Looking at Sherwin Simmons essay on Expressionism in the discourse of fashion, Simmons’s throughout the essay talks about the representation of expressionism and the links fashion began to make with it at the time. He also looks into the changes happening particularly in women’s fashion during the early 20th century and the influences the military had on the designers, which I believe is an interesting responsive behaviour regarding the current affairs of war at the time and fashion. The functionality was favoured over aesthetics to a certain degree which also showed the current state of the society that was under-going the hardships of war. Women wanted to be seen as a more powerful member of society, capable without the men away at war. Simmon’s looks at a variation of references on the differences between expressionist art and fashion due to art’s more avant-grand`e scene in relation to the focus fashion has with capitalism. But focuses mainly on the writings of Maria following observations about fashion in an essay entitled “Fashion and the Bourgeois Citizen” that appeared in the expressionist journal Die Aktion on 11 August 1917. He begins to form a comparison on the breakdown between the two, looking at the fashion and art scene during the First World War when these links began to be made. Generally, the art scene felt fashion was too included in the association of crass commercialism, and that they abandoned spiritual values. And because of this publisher in the expressionism art world like Der Sturm, edited by Herwarth Walden refused to include fashion in any way in his issues, claiming that “art would not be corrupted by business interests. For Walden, signified the modern world’s constant rage for profit over substance” -(Expressionism in the discourse of fashion, Simmons, Sherwin, Fashion theory, Mar 2000, Vol.4(1), pp.49-87) But this wasn’t everyone’s views on fashion, change of opinion was starting to happen in Germany, as Otto Haas-Heye, a painter and dress designer in Berlin started exhibitions incorporating the two. This was a brand new venue that created new relationships between the avant-garde and elite society, mixing the two art forms in a way that hadn’t been respectfully done before. Since this time there has been an on-going debate on this issue of exactly whether or not fashion is a respectable member of the expressionist art world.

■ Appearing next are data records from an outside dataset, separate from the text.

(** * NYC Yellow Taxi cleaning pipeline: a shallow embedding

    This development embeds [datacleaning.py] (the Loader, the Rule Engine,
    the Zone Joiner, the Type Finalizer and the Reporter of [clean]) and
    [scripts/verify_cleaning.py] (the Verifier), and settles the properties
    of the specification against them.

    Modelling conventions.
    - A DataFrame is the list of its rows, in index order.  Every cell is
      nullable: [None] stands for [pd.NA], [NaN] and [NaT] alike.
    - A float cell holds a rational ([Q]): the value of a finite binary64
      number.  The sums and the difference of the total reconciliation round
      their result to binary64 ([NP.add], [NP.sub]), and the tolerance is the
      binary64 number that the literal [0.01] denotes; comparisons with 0,
      200, 1440 and the like are comparisons of values, and the duration in
      minutes is the quotient itself.  Infinities are not
      represented: [NP.float64] has no largest number, so the model follows
      binary64 only while no sum overflows, and the theorems that depend on
      it bound the amounts.
    - Timestamps ([datetime64[ns]]) are integers: nanoseconds since the epoch;
      a timestamp that is missing in the raw file is NaT.
    - Boolean masks over nullable columns are three-valued (Kleene logic), as
      in pandas; indexing with such a mask treats NA as False.
    - The frame handed to the Rule Engine is the frame read by
      [_read_inputs] after the numeric coercion of step 1: a cell that
      [pd.to_numeric(errors="coerce")] could not parse is already [None]. *)

From Stdlib Require Import ZArith QArith Qround Qabs Bool String Ascii List Lia Lqa.
Import ListNotations.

Sherwin Simmons surely brings attention to fashion making the change between the utility of clothing that was seen before the 20th century and the evolution it made going into the new century. The art world itself was changing, expressionism was becoming more widely popularised and fashion followed this trend. Clothing started to represent more than its initial use, individual high-end pieces were becoming pieces of art themselves, a representation of the designer’s mind. A form of self-expression and response to politics. This highlight between the shifts in fashion is the perfect example to back up my previous research into fashion being used as a form of expressionism in today’s western culture. It helps highlight the juxtaposition between the times, while it gives a brief history of fashion and the negative responses to fashion becoming the higher art form we know it as today. Almost backing up the idea that fashion has earned its title as a form of expressionism rather than functionality alone due to overpowering negative view-points and challenges it faced and became highly respected within the art world.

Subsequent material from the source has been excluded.